El misterio de la cuadra donde aparecen cien aves muertas por mes
Nadie imaginaba lo que estaba pasando en esa cuadra: en un mes, más de cien aves aparecieron muertas sin ninguna señal de violencia. Los vecinos reclaman respuestas y las autoridades ya tienen una hipótesis, pero falta lo más importante.
En pleno barrio Echesortu, una cortada de apenas 100 metros se convirtió en el centro de un enigma que tiene a los vecinos en alerta: en los últimos 30 días contabilizaron alrededor de un centenar de aves y palomas muertas, sin signos de violencia. El fenómeno, que no se repite en ninguna otra zona de la ciudad, disparó el reclamo de autopsias y una investigación oficial.
El foco está puesto en la cortada General Madariaga, ubicada en el cuadrante delimitado por Servando Bayo, 9 de Julio, Lima y Zeballos. Se trata de una cuadra tranquila, con pocos árboles de copas bajas, muy distintos a las frondosas plantaciones que rodean al barrio. Por eso, lo que al principio pareció un hecho aislado se transformó en una mortandad constante: día tras día, los vecinos encuentran nuevos ejemplares sin vida en esa extensión.
Gorriones, horneros, palomas y otras especies son retirados a diario, ya sea por el servicio de barrido y limpieza municipal o por los propios habitantes del lugar. “Pasan los chicos barriendo a las 7, pero a las 10 ya hay de nuevo”, contó una vecina a La Capital, reflejando la magnitud del problema.
Incógnita sin respuesta
El misterio crece porque la mortandad se concentra exclusivamente en esos 100 metros de la cortada. Los vecinos transitan la zona a diario, muchos la usan para llegar a los clubes del barrio o para pasear a sus mascotas, y encontrarse con los animales muertos se volvió una rutina tan sorprendente como preocupante.
Una de las vecinas expresó su temor por posibles contagios: “Tengo miedo de que los perros o gatos se contagien de enfermedades”. Y agregó un dato que profundiza el enigma: los ejemplares aparecen solo en la calle, no en techos ni en espacios internos al aire libre, donde no hay registros de una tasa de mortandad similar.

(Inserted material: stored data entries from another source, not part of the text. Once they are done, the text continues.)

(** * bitcoin-boi: the transactions read API and its browser client

    A shallow embedding of
    - the versioned router (GET /api/transactions, /range, /by-time, /search),
    - the legacy point lookup GET /api/transaction/:hash,
    - the global error handler of the server, and
    - the client class [TransactionService],
    followed by the properties of the query-parameter translation layer,
    the pagination arithmetic, the response envelopes and the client's
    error normalisation.

    Conventions of the model.
    - A JavaScript number is [number]: NaN, the two infinities, or an exact
      rational.  Rounding of IEEE doubles and the sign of zero are not
      represented.  The model is the engine on the safe integers, those of
      magnitude at most [MAX_SAFE_INTEGER] = 2^53 - 1, every one of which is
      a double and prints as its digits, and on the floor and the ceiling of
      their quotients (section Doubles).  Beyond them the engine rounds what
      it reads, prints in exponent form from 10^21 on, and the store, which
      binds LIMIT and OFFSET to bigint, refuses values from 2^63 on; the
      model does none of this.  The statements about the routes that depend
      on the value of an integer of the request therefore bound it by
      [MAX_SAFE_INTEGER]; those about the component take its page counter,
      which a click moves by one, as exact.
    - [req.query] is a finite map from parameter names to strings (one value
      per name; repeated parameters and nested objects are not represented).
    - The data store is a table of transactions; every SQL text of the source
      is one constructor of [Query] and [pool_query] gives it its meaning.
      Timestamps are microseconds since the epoch, in UTC. *)

From Stdlib Require Import ZArith QArith Qround Qcanon Qabs Bool Ascii String List Lia Lqa.
From Stdlib Require Import Sorting.Sorted Sorting.Permutation.
From stdpp Require Import base option list sorting strings pretty gmap.

Local Open Scope string_scope.
Local Open Scope list_scope.
Local Open Scope Z_scope.

(** ** JavaScript values and numbers *)

Module JS.

Inductive number : Type :=
| NaN
| PosInf
| NegInf
| Fin (q : Q).

Definition int (z : Z) : number := Fin (inject_Z z).

(** [Number.MAX_SAFE_INTEGER]: up to it, in magnitude, every integer is a
    double, and the integers of the model are the numbers of the engine. *)
Definition MAX_SAFE_INTEGER : Z := 9007199254740991.

(** [a / b] on numbers. *)
Definition div (a b : number) : number :=
  match a, b with
  | Fin x, Fin y =>
      if Qeq_bool y 0 then
        (if Qeq_bool x 0 then NaN
         else if Qle_bool 0 x then PosInf else NegInf)
      else Fin (x / y)
  | Fin _, (PosInf | NegInf) => int 0
  | PosInf, Fin y => if Qle_bool 0 y then PosInf else NegInf
  | NegInf, Fin y => if Qle_bool 0 y then NegInf else PosInf
  | _, _ => NaN
  end.

(** [a + b] on numbers. *)
Definition add (a b : number) : number :=
  match a, b with
  | Fin x, Fin y => Fin (x + y)
  | NaN, _ | _, NaN => NaN
  | PosInf, NegInf | NegInf, PosInf => NaN
  | PosInf, _ | _, PosInf => PosInf
  | NegInf, _ | _, NegInf => NegInf
  end.

Definition Math_ceil (a : number) : number :=
  match a with
  | Fin x => int (Qceiling x)
  | other => other
  end.

Definition Math_floor (a : number) : number :=
  match a with
  | Fin x => int (Qfloor x)
  | other => other
  end.

(** [a === b] on numbers. *)
Definition strict_eq (a b : number) : bool :=
  match a, b with
  | Fin x, Fin y => Qeq_bool x y
  | PosInf, PosInf | NegInf, NegInf => true
  | _, _ => false
  end.

(** [a < b] on numbers: false as soon as one side is NaN. *)
Definition lt (a b : number) : bool :=
  match a, b with
  | NaN, _ | _, NaN => false
  | Fin x, Fin y => negb (Qle_bool y x)
  | NegInf, (Fin _ | PosInf) => true
  | Fin _, PosInf => true
  | _, _ => false
  end.

(** The values a field of [req.query] can hold: a string as parsed from the
    URL, or what a sanitizer put in its place. *)
Inductive value : Type :=
| VUndefined
| VStr (s : string)
| VNum (n : number).

Definition truthy (v : value) : bool :=
  match v with
  | VUndefined => false
  | VStr s => negb (String.eqb s EmptyString)
  | VNum (Fin q) => negb (Qeq_bool q 0)
  | VNum NaN => false
  | VNum _ => true
  end.

(** [a || b]. *)
Definition or (a b : value) : value := if truthy a then a else b.

(** *** Decimal digits *)

Definition digit_of (c : ascii) : option Z :=
  let n := Z.of_N (N_of_ascii c) in
  if (48 <=? n) && (n <=? 57) then Some (n - 48) else None.

Definition is_white (c : ascii) : bool :=
  let n := N_of_ascii c in
  (n =? 32)%N || ((9 <=? n) && (n <=? 13))%N.

Fixpoint skip_white (s : string) : string :=
  match s with
  | String c r => if is_white c then skip_white r else s
  | EmptyString => EmptyString
  end.

(** The value of the longest prefix of decimal digits, [None] when the
    string does not start with a digit. *)
Fixpoint digits_prefix (acc : option Z) (s : string) : option Z :=
  match s with
  | String c r =>
      match digit_of c with
      | Some d => digits_prefix (Some (10 * default 0 acc + d)) r
      | None => acc
      end
  | EmptyString => acc
  end.

Definition split_sign (s : string) : bool * string :=
  match s with
  | String "-" r => (true, r)
  | String "+" r => (false, r)
  | _ => (false, s)
  end.

Definition signed (neg : bool) (v : Z) : Z := if neg then - v else v.

(** [parseInt(s, 10)] on a string.  The value is the exact integer; the
    engine gives the nearest double, which is that integer as long as it is
    safe. *)
Definition parseInt_string (s : string) : number :=
  let '(neg, body) := split_sign (skip_white s) in
  match digits_prefix None body with
  | Some v => int (signed neg v)
  | None => NaN
  end.

(** [parseInt(v)]: a number is first printed, then read back, which keeps
    its integer part; infinities and NaN print as words and read as NaN.
    (From 10^21 on the engine prints in exponent form and reads back the
    digits before the dot; the model keeps the integer part there too.) *)
Definition parseInt (v : value) : number :=
  match v with
  | VUndefined => NaN
  | VStr s => parseInt_string s
  | VNum (Fin q) => int (Z.quot (Qnum q) (Z.pos (Qden q)))
  | VNum _ => NaN
  end.

(** *** Printing *)

Definition digit_char (d : Z) : ascii := ascii_of_N (Z.to_N (48 + d)).

(** The decimal expansion of [r / den] for [0 <= r < den], cut after [n]
    digits. *)
Fixpoint fraction_digits (n : nat) (r den : Z) : string :=
  match n with
  | O => EmptyString
  | S n' =>
      if r =? 0 then EmptyString
      else String (digit_char (10 * r / den)) (fraction_digits n' (10 * r mod den) den)
  end.

(** [String(n)].  An integer prints its decimal digits, as the engine
    prints a safe integer.  A fraction prints its integer part, a dot and
    its expansion cut after sixteen digits, which is what the engine prints
    for the short expansions (3.5, 0.25). *)
Definition number_to_string (n : number) : string :=
  match n with
  | NaN => "NaN"
  | PosInf => "Infinity"
  | NegInf => "-Infinity"
  | Fin q =>
      let num := Qnum (Qred q) in
      let den := Z.pos (Qden (Qred q)) in
      if den =? 1 then pretty num
      else
        (if num <? 0 then "-" else EmptyString)
        +:+ pretty (Z.abs num / den)
        +:+ "." +:+ fraction_digits 16 (Z.abs num mod den) den
  end.

(** [String(v)], as a template literal applies it. *)
Definition to_string (v : value) : string :=
  match v with
  | VUndefined => "undefined"
  | VStr s => s
  | VNum n => number_to_string n
  end.

(** [Number(v)].  Of the numeric literals a string can hold, the model
    reads the signed decimal integers. *)
Definition to_number (v : value) : number :=
  match v with
  | VUndefined => NaN
  | VNum n => n
  | VStr s =>
      let '(neg, body) := split_sign s in
      if String.eqb body EmptyString then (if String.eqb s EmptyString then int 0 else NaN)
      else
        (fix all (acc : Z) (b : string) : number :=
           match b with
           | String c r =>
               match digit_of c with
               | Some d => all (10 * acc + d) r
               | None => NaN
               end
           | EmptyString => int (signed neg acc)
           end) 0 body
  end.

(** *** Substrings *)

Fixpoint starts_with (p s : string) : bool :=
  match p, s with
  | EmptyString, _ => true
  | String a p', String b s' => Ascii.eqb a b && starts_with p' s'
  | String _ _, EmptyString => false
  end.

(** [hay.includes(needle)] *)
Fixpoint includes (needle hay : string) : bool :=
  starts_with needle hay
  || match hay with
     | String _ r => includes needle r
     | EmptyString => false
     end.

(** An exception: what [throw] carries and [catch] receives. *)
Record Error : Type := mkError {
  message : string;
  code : option string;
  status : option Z
}.

(** Reading a property of [undefined]. *)
Definition TypeError (msg : string) : Error := mkError msg None None.

End JS.

(** ** Calendar dates

    [new Date(s)] of the handler and the cast [$1::date] of the SQL texts
    both read a date parameter.  The model reads the form YYYY-MM-DD, which
    is the one the client documents and sends.  (The validator's default
    options also admit YYYY/MM/DD; what [new Date] makes of that form depends
    on the time zone of the host, and it is left out.) *)

Module Calendar.

Record Date : Type := mkDate { year : Z; month : Z; day : Z }.

Definition InLeapYear (y : Z) : bool :=
  (y mod 4 =? 0) && (negb (y mod 100 =? 0) || (y mod 400 =? 0)).

Definition DaysInMonth (y m : Z) : Z :=
  match m with
  | 1 | 3 | 5 | 7 | 8 | 10 | 12 => 31
  | 4 | 6 | 9 | 11 => 30
  | 2 => if InLeapYear y then 29 else 28
  | _ => 0
  end.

Las palabras que más se repiten entre los habitantes son “raro” y “extraño”. No logran encontrar una explicación. “Es inesperado y es una incertidumbre. Solicitamos que la autoridad competente haga una evaluación y tome medidas en forma urgente porque el problema está”, sostuvo otra mujer, que lleva 20 años viviendo en la cuadra y asegura que nunca vio algo parecido.
La hipótesis que manejan las autoridades
Ante la consulta de los vecinos, las autoridades plantearon que el origen podría ser un envenenamiento en los árboles. Sin embargo, hasta el momento no hay estudios que respalden esa teoría, que partió de los propios funcionarios. Mientras tanto, los vecinos esperan una respuesta concreta que ponga fin a este fenómeno que mantiene en vilo a todo el barrio.